Psychiatry Clin Neurosci. 2022 Aug;76(8):351-360. doi: 10.1111/pcn.13375. Epub 2022 Jun 2.
Frontotemporal dementia is a neurodegenerative disease characterized by focal degeneration of the frontal and temporal lobes, clinically presenting with disinhibited behavior, personality changes, progressive non-fluent aphasia and/or impaired semantic memory. Research progress has been made in re-organizing the clinical concept of frontotemporal dementia and neuropathological classification based on multiple accumulating proteins. Alongside this progress a list of genetic mutations or variants that are causative or increase the risk of frontotemporal dementia have been identified and some of these gene products are extensively studied. However, there are still a lot of points that need to be overcome, including lack of specific diagnostic biomarker which enable antemortem diagnosis of underlying neurodegenerative process, and lack of disease modifying therapy which could prevent disease progression. Early and precise diagnosis of frontotemporal dementia is urgently required. In this context, how to define prodromal frontotemporal dementia and early differential diagnosis from primary psychiatric disorders are also important issues. In this review we will summarize and discuss current understanding of biological basis and psychiatric symptoms in frontotemporal dementia.

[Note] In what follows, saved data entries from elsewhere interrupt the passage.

(** * A shallow embedding of [app.py] (RELATORIO_VENADAS_SF2)

    The program reads HAR captures of a point-of-sale web application,
    extracts product orders, table registrations and deletions
    ([process_har_file]), and consolidates them across uploads
    ([process_all_files]).

    Modelling conventions.
    - Python [str] values are modelled as Rocq [string]s whose characters are
      the code points U+0000-U+00FF.  The development is exact for ASCII
      text; for the other characters of that range, the UTF-8 decoding step
      of [urllib.parse.unquote] and the Unicode-only behaviours of
      [str.strip], [str.isdigit] and [str.lower] are not modelled, while
      [datetime.fromisoformat] and [secure_filename] are exact.
    - The Python version is CPython 3.10 (3.10.7 or later: [int()] of a
      string limits its digits), with pandas 2 and a recent werkzeug.
    - Python floats are modelled by [pyfloat]: exact rationals for finite
      values, plus the infinities and NaN.  Binary rounding is not modelled.
    - [json.loads] is not re-implemented: an uploaded file is given by the
      outcome of decoding and parsing it ([content]). *)

From Stdlib Require Import String Ascii List ZArith QArith Bool Lia.
From Stdlib Require Import Permutation Sorted Lqa.
Import ListNotations.
Open Scope string_scope.

(* ------------------------------------------------------------------ *)
(** ** Characters and Python string methods *)

Module PyStr.

Definition code (c : ascii) : nat := nat_of_ascii c.

Definition is_digit (c : ascii) : bool :=
  (48 <=? code c)%nat && (code c <=? 57)%nat.

Definition digit_val (c : ascii) : Z := Z.of_nat (code c - 48).

(** ASCII characters for which [str.isspace] holds: \t \n \v \f \r,
    \x1c-\x1f and the space. *)
Definition is_space (c : ascii) : bool :=
  let n := code c in
  ((9 <=? n)%nat && (n <=? 13)%nat) || ((28 <=? n)%nat && (n <=? 32)%nat).

Definition lower (c : ascii) : ascii :=
  let n := code c in
  if (65 <=? n)%nat && (n <=? 90)%nat then ascii_of_nat (n + 32) else c.

Definition upper (c : ascii) : ascii :=
  let n := code c in
  if (97 <=? n)%nat && (n <=? 122)%nat then ascii_of_nat (n - 32) else c.

Fixpoint smap (f : ascii -> ascii) (s : string) : string :=
  match s with
  | EmptyString => EmptyString
  | String c s' => String (f c) (smap f s')
  end.

(** [str.lower] / [str.upper] *)
Definition str_lower := smap lower.
Definition str_upper := smap upper.

Fixpoint lstrip (s : string) : string :=
  match s with
  | String c s' => if is_space c then lstrip s' else s
  | EmptyString => EmptyString
  end.

Definition rev_str (s : string) : string :=
  string_of_list_ascii (rev (list_ascii_of_string s)).

(** [str.strip()] *)
Definition strip (s : string) : string := rev_str (lstrip (rev_str (lstrip s))).

(** [str.replace(c, r)] for a one-character pattern [c]. *)
Fixpoint replace_char (c : ascii) (r : string) (s : string) : string :=
  match s with
  | EmptyString => EmptyString
  | String d s' =>
      if Ascii.eqb c d then r ++ replace_char c r s'
      else String d (replace_char c r s')
  end.

(** [s.startswith(w)] *)
Fixpoint starts_with (w s : string) : bool :=
  match w, s with
  | EmptyString, _ => true
  | String a w', String b s' => Ascii.eqb a b && starts_with w' s'
  | _, EmptyString => false
  end.

(** [w in s] for strings *)
Fixpoint contains (w s : string) : bool :=
  starts_with w s ||
  match s with
  | EmptyString => false
  | String _ s' => contains w s'
  end.

(** [s.endswith(w)] *)
Definition ends_with (w s : string) : bool :=
  starts_with (rev_str w) (rev_str s).

(** [s.split(sep)] for a non-empty separator: the string is scanned from
    the left and cut at every non-overlapping occurrence of [sep].
    [skip] counts the characters of an occurrence still to be dropped and
    [cur] holds the current piece, reversed. *)
Fixpoint split_go (sep : string) (s : string) (skip : nat) (cur : string)
  : list string :=
  match s with
  | EmptyString => [rev_str cur]
  | String c s' =>
      match skip with
      | S k => split_go sep s' k cur
      | O =>
          if starts_with sep s then
            rev_str cur :: split_go sep s' (String.length sep - 1) EmptyString
          else split_go sep s' O (String c cur)
      end
  end.

Definition split (sep s : string) : list string := split_go sep s O EmptyString.

(** [s.isdigit()] *)
Fixpoint all_digits (s : string) : bool :=
  match s with
  | EmptyString => true
  | String c s' => is_digit c && all_digits s'
  end.

Definition isdigit (s : string) : bool :=
  match s with EmptyString => false | _ => all_digits s end.

(** [int(s)] on a string of ASCII digits *)
Fixpoint digits_value_acc (s : string) (acc : Z) : Z :=
  match s with
  | EmptyString => acc
  | String c s' => digits_value_acc s' (acc * 10 + digit_val c)
  end.

Definition int_of_digits (s : string) : Z := digits_value_acc s 0.

End PyStr.

(* ------------------------------------------------------------------ *)
(** ** [urllib.parse.unquote_plus] *)

Module Url.
Import PyStr.

Definition hexval (c : ascii) : option nat :=
  let n := code c in
  if (48 <=? n)%nat && (n <=? 57)%nat then Some (n - 48)%nat
  else if (65 <=? n)%nat && (n <=? 70)%nat then Some (n - 55)%nat
  else if (97 <=? n)%nat && (n <=? 102)%nat then Some (n - 87)%nat
  else None.

(** [unquote]: every [%XX] with two hexadecimal digits becomes the byte
    [XX]; any other [%] is kept as it is. *)
Fixpoint unquote (s : string) : string :=
  match s with
  | EmptyString => EmptyString
  | String c r =>
      if Ascii.eqb c "%"%char then
        match r with
        | String a (String b r') =>
            match hexval a, hexval b with
            | Some x, Some y => String (ascii_of_nat (16 * x + y)) (unquote r')
            | _, _ => String c (unquote r)
            end
        | _ => String c (unquote r)
        end
      else String c (unquote r)
  end.

(** [unquote_plus]: [+] is a space, then [unquote]. *)
Definition unquote_plus (s : string) : string :=
  unquote (replace_char "+"%char " " s).

End Url.

(* ------------------------------------------------------------------ *)
(** ** Python floats and [float(str)] *)

Module PyFloat.
Import PyStr.

(** A Python float: a finite value (kept exact), an infinity of the given
    sign ([true] for negative), or NaN. *)
Inductive pyfloat : Type :=
| PFin (q : Q)
| PInf (neg : bool)
| PNaN.

Definition is_nan (x : pyfloat) : bool :=
  match x with PNaN => true | _ => false end.

(** [x + y] *)
Definition fadd (x y : pyfloat) : pyfloat :=
  match x, y with
  | PFin a, PFin b => PFin (a + b)
  | PFin _, PInf s | PInf s, PFin _ => PInf s
  | PInf s, PInf t => if Bool.eqb s t then PInf s else PNaN
  | _, _ => PNaN
  end.

(** [n * x] for a Python [int] [n] *)
Definition fmul_int (n : Z) (x : pyfloat) : pyfloat :=
  match x with
  | PFin a => PFin (inject_Z n * a)
  | PInf s => if (n =? 0)%Z then PNaN else PInf (xorb s (n <? 0)%Z)
  | PNaN => PNaN
  end.

(** [x * c] for a positive float constant [c] *)
Definition fscale (x : pyfloat) (c : Q) : pyfloat :=
  match x with
  | PFin a => PFin (a * c)
  | other => other
  end.

(** Float equality, [==] *)
Definition feqb (x y : pyfloat) : bool :=
  match x, y with
  | PFin a, PFin b => Qeq_bool a b
  | PInf s, PInf t => Bool.eqb s t
  | _, _ => false
  end.

(** [x < y] on non-NaN floats *)
Definition fltb (x y : pyfloat) : bool :=
  match x, y with
  | PFin a, PFin b => negb (Qle_bool b a)
  | PInf true, PInf false => true
  | PInf true, PFin _ => true
  | PFin _, PInf false => true
  | _, _ => false
  end.

(** [sum()] of a pandas float column: NaN values are skipped. *)
Definition fsum_skipna (l : list pyfloat) : pyfloat :=
  fold_left (fun acc x => if is_nan x then acc else fadd acc x) l (PFin 0).

(** The grammar of [float(str)] after the surrounding whitespace is
    stripped:
      [sign] (digitpart [. [digitpart]] | . digitpart) [(e|E) [sign] digitpart]
      | [sign] (inf | infinity | nan)      (any case)
    where digitpart = digit ([_] digit)*. *)

(** the digits of a digitpart after its first digit; returns the value,
    the number of digits and the rest of the input *)
Fixpoint digits_tail (s : string) (acc : Z) (n : nat) : Z * nat * string :=
  match s with
  | String c s' =>
      if is_digit c then digits_tail s' (acc * 10 + digit_val c) (S n)
      else if Ascii.eqb c "_"%char then
        match s' with
        | String d s'' =>
            if is_digit d then digits_tail s'' (acc * 10 + digit_val d) (S n)
            else (acc, n, s)
        | EmptyString => (acc, n, s)
        end
      else (acc, n, s)
  | EmptyString => (acc, n, EmptyString)
  end.

Definition digitpart (s : string) : option (Z * nat * string) :=
  match s with
  | String c s' => if is_digit c then Some (digits_tail s' (digit_val c) 1) else None
  | EmptyString => None
  end.

(** [m * 10 ^ e] as a rational *)
Definition scaled (m : Z) (e : Z) : Q :=
  if (0 <=? e)%Z then inject_Z (m * 10 ^ e) else Qmake m (Z.to_pos (10 ^ (- e))).

Definition sign_of (s : string) : bool * string :=
  match s with
  | String c s' =>
      if Ascii.eqb c "-"%char then (true, s')
      else if Ascii.eqb c "+"%char then (false, s')
      else (false, s)
  | EmptyString => (false, s)
  end.

(** the exponent part: empty, or [e] / [E], a sign and a digitpart ending
    the input *)
Definition exponent (s : string) : option Z :=
  match s with
  | EmptyString => Some 0%Z
  | String c s' =>
      if Ascii.eqb c "e"%char || Ascii.eqb c "E"%char then
        let (neg, s'') := sign_of s' in
        match digitpart s'' with
        | Some (v, _, EmptyString) => Some (if neg then (- v)%Z else v)
        | _ => None
        end
      else None
  end.

(** an unsigned finite number *)
Definition number (s : string) : option Q :=
  let '(ip, r1) :=
    match digitpart s with
    | Some (v, n, r) => (Some (v, n), r)
    | None => (None, s)
    end in
  let '(fp, r2) :=
    match r1 with
    | String c r =>
        if Ascii.eqb c "."%char then
          match digitpart r with
          | Some (v, n, r') => (Some (v, n), r')
          | None => (None, r)
          end
        else (None, r1)
    | EmptyString => (None, r1)
    end in
  match ip, fp with
  | None, None => None
  | _, _ =>
      let iv := match ip with Some (v, _) => v | None => 0%Z end in
      let '(fv, fn) := match fp with Some (v, n) => (v, n) | None => (0%Z, O) end in
      match exponent r2 with
      | Some e => Some (scaled (iv * 10 ^ Z.of_nat fn + fv) (e - Z.of_nat fn))
      | None => None
      end
  end.

(** [float(s)]; [None] is the [ValueError] *)
Definition py_float (s : string) : option pyfloat :=
  let '(neg, body) := sign_of (strip s) in
  let b := str_lower body in
  if String.eqb b "inf" || String.eqb b "infinity" then Some (PInf neg)
  else if String.eqb b "nan" then Some PNaN
  else match number body with
       | Some q => Some (PFin (if neg then - q else q))
       | None => None
       end.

额颞叶痴呆是一种神经退行性疾病,其特征是额颞叶的局灶性变性,临床上表现为行为抑制障碍、人格改变、进行性非流利性失语症和/或语义记忆受损。基于多种积累蛋白,在重新组织额颞叶痴呆的临床概念和神经病理学分类方面取得了研究进展。随着这一进展,已确定了一些导致或增加额颞叶痴呆风险的遗传突变或变异,其中一些基因产物正在广泛研究。然而,仍有许多问题需要克服,包括缺乏特异性诊断生物标志物,无法对潜在神经退行性过程进行生前诊断,以及缺乏能够阻止疾病进展的疾病修饰疗法。因此,急需对额颞叶痴呆进行早期和准确的诊断。在这种情况下,如何定义前驱期额颞叶痴呆以及与原发性精神障碍的早期鉴别诊断也是重要的问题。在本文综述中,我们将总结和讨论目前对额颞叶痴呆的生物学基础和精神症状的认识。